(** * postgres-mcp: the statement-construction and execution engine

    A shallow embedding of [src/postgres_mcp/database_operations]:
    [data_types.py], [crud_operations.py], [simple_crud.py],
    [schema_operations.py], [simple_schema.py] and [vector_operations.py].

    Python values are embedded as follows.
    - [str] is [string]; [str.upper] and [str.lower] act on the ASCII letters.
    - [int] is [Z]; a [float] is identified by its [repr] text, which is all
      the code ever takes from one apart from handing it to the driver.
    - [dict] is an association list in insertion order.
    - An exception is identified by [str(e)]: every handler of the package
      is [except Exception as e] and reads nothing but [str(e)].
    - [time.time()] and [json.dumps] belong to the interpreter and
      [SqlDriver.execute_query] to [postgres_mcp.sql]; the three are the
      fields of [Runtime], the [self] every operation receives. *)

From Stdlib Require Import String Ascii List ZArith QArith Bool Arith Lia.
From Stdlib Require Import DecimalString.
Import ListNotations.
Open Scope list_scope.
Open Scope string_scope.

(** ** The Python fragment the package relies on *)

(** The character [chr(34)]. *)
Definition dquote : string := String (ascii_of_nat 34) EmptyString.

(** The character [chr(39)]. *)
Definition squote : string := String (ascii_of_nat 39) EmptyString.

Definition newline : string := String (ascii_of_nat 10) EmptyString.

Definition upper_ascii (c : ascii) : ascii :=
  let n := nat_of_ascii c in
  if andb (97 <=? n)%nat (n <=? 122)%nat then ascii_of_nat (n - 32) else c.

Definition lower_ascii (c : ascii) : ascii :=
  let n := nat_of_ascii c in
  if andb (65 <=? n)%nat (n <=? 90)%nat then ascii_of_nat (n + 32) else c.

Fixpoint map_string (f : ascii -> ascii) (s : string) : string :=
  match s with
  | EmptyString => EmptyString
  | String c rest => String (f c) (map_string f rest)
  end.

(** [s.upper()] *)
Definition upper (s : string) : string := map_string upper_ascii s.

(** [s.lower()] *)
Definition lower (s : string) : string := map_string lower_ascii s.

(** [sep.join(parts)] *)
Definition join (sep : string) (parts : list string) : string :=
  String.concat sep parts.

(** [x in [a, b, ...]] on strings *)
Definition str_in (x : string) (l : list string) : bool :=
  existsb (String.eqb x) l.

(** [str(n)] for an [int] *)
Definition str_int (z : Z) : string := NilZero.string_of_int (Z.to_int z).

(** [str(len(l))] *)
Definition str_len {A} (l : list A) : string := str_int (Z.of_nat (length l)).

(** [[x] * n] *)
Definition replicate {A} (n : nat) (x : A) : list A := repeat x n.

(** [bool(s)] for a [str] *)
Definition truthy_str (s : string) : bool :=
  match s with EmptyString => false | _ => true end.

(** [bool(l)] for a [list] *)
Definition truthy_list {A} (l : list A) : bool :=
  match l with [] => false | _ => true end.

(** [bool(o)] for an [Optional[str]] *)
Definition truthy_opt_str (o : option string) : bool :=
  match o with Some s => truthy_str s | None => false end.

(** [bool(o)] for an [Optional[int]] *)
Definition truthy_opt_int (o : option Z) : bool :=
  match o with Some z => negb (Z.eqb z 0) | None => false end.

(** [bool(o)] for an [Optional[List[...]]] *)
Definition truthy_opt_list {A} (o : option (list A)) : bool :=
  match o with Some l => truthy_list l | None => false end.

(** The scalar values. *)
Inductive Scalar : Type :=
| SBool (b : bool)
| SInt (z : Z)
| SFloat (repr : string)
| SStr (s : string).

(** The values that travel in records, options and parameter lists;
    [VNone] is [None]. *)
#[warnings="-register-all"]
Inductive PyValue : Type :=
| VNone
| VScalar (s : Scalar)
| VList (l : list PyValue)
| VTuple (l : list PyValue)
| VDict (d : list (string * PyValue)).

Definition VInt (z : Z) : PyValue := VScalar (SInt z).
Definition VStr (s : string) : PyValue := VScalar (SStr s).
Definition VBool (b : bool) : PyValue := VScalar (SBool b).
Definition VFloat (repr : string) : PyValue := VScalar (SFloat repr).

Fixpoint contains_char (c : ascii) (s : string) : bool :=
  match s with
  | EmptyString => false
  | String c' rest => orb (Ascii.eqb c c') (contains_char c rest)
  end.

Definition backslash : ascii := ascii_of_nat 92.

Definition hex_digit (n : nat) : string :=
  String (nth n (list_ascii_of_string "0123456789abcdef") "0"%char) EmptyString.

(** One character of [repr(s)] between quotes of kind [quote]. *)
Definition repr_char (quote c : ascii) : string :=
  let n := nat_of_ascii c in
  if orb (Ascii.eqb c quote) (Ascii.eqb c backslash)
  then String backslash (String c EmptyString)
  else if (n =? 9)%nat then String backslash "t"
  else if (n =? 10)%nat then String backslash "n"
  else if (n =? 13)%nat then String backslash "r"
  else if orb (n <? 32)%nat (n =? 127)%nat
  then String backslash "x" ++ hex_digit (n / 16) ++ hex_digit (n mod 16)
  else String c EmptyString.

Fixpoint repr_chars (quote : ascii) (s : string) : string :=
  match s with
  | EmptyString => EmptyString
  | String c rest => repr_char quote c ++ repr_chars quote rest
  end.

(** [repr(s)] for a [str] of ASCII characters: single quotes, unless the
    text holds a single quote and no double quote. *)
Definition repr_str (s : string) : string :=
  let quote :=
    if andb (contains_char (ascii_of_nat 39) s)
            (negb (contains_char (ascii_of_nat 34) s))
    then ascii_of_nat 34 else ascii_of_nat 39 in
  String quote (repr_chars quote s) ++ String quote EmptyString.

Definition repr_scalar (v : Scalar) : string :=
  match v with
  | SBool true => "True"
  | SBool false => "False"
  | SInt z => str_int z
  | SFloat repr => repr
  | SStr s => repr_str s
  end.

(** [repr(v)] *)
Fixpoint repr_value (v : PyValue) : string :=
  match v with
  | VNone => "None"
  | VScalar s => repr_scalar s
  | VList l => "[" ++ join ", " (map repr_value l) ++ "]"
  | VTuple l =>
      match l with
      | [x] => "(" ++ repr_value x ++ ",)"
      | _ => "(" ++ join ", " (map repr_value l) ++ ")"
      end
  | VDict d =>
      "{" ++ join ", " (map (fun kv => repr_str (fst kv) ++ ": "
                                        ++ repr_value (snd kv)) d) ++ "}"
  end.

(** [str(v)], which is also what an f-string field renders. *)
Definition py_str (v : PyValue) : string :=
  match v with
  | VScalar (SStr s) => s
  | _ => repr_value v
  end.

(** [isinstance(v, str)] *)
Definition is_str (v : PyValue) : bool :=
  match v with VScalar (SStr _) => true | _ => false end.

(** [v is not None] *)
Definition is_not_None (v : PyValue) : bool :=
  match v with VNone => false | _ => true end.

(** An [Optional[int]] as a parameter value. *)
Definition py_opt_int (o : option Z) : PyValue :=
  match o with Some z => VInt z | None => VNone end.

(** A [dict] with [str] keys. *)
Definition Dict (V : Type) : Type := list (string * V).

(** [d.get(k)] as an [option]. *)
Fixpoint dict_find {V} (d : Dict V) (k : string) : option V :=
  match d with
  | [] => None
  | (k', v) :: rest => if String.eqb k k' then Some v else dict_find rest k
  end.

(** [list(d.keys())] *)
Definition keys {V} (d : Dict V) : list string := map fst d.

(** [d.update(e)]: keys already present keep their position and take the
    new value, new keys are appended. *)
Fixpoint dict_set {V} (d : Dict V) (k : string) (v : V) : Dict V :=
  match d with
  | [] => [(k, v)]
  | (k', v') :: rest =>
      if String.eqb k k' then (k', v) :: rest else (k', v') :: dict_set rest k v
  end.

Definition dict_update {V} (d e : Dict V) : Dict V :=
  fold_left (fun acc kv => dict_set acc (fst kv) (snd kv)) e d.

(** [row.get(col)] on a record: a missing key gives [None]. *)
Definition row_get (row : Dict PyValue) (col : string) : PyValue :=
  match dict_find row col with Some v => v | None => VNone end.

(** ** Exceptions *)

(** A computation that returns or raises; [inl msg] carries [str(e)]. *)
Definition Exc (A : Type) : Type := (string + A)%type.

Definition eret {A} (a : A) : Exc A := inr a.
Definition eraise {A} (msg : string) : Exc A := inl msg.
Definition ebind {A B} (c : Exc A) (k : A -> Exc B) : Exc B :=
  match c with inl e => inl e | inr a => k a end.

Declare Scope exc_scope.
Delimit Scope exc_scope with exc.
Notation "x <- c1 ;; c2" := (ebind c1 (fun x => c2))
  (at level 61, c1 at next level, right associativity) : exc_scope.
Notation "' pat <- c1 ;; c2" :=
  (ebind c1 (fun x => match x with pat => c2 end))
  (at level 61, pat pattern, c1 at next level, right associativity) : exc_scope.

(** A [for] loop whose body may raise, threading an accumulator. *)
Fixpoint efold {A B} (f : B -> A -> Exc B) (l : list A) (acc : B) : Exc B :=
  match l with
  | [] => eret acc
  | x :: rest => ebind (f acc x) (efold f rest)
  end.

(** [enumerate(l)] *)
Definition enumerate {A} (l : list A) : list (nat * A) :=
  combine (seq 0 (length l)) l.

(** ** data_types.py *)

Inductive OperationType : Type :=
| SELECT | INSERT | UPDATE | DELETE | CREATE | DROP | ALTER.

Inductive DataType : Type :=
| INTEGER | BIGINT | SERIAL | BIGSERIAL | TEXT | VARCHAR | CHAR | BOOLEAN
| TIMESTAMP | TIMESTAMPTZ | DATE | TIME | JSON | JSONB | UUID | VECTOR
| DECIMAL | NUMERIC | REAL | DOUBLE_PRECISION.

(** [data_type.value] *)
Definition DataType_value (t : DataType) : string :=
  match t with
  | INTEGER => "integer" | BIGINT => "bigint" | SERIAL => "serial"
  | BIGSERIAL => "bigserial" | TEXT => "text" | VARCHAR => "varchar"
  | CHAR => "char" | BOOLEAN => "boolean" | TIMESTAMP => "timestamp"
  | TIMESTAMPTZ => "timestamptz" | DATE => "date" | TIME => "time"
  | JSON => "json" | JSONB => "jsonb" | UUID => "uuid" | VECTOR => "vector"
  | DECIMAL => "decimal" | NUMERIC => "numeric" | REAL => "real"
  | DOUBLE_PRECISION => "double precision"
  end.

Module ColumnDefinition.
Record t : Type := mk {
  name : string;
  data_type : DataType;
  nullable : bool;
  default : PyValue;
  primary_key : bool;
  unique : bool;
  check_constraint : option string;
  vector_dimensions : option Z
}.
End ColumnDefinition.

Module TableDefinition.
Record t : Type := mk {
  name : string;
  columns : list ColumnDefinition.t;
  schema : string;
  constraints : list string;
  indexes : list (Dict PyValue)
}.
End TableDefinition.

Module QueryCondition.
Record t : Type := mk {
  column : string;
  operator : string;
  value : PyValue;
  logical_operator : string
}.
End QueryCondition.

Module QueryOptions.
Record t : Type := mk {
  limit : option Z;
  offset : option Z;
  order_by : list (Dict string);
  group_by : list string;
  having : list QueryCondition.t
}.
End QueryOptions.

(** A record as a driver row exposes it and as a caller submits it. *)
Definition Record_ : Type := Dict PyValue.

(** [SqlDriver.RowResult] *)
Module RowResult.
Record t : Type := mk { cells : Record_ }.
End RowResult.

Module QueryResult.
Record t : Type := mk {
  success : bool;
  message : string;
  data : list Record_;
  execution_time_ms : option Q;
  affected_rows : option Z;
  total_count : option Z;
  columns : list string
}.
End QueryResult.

- - -

TASK GOAL: What lines in the data above contain the word "next"? Show them all.

ANSWER SPACE:
  (at level 61, c1 at next level, right associativity) : exc_scope.
  (at level 61, pat pattern, c1 at next level, right associativity) : exc_scope.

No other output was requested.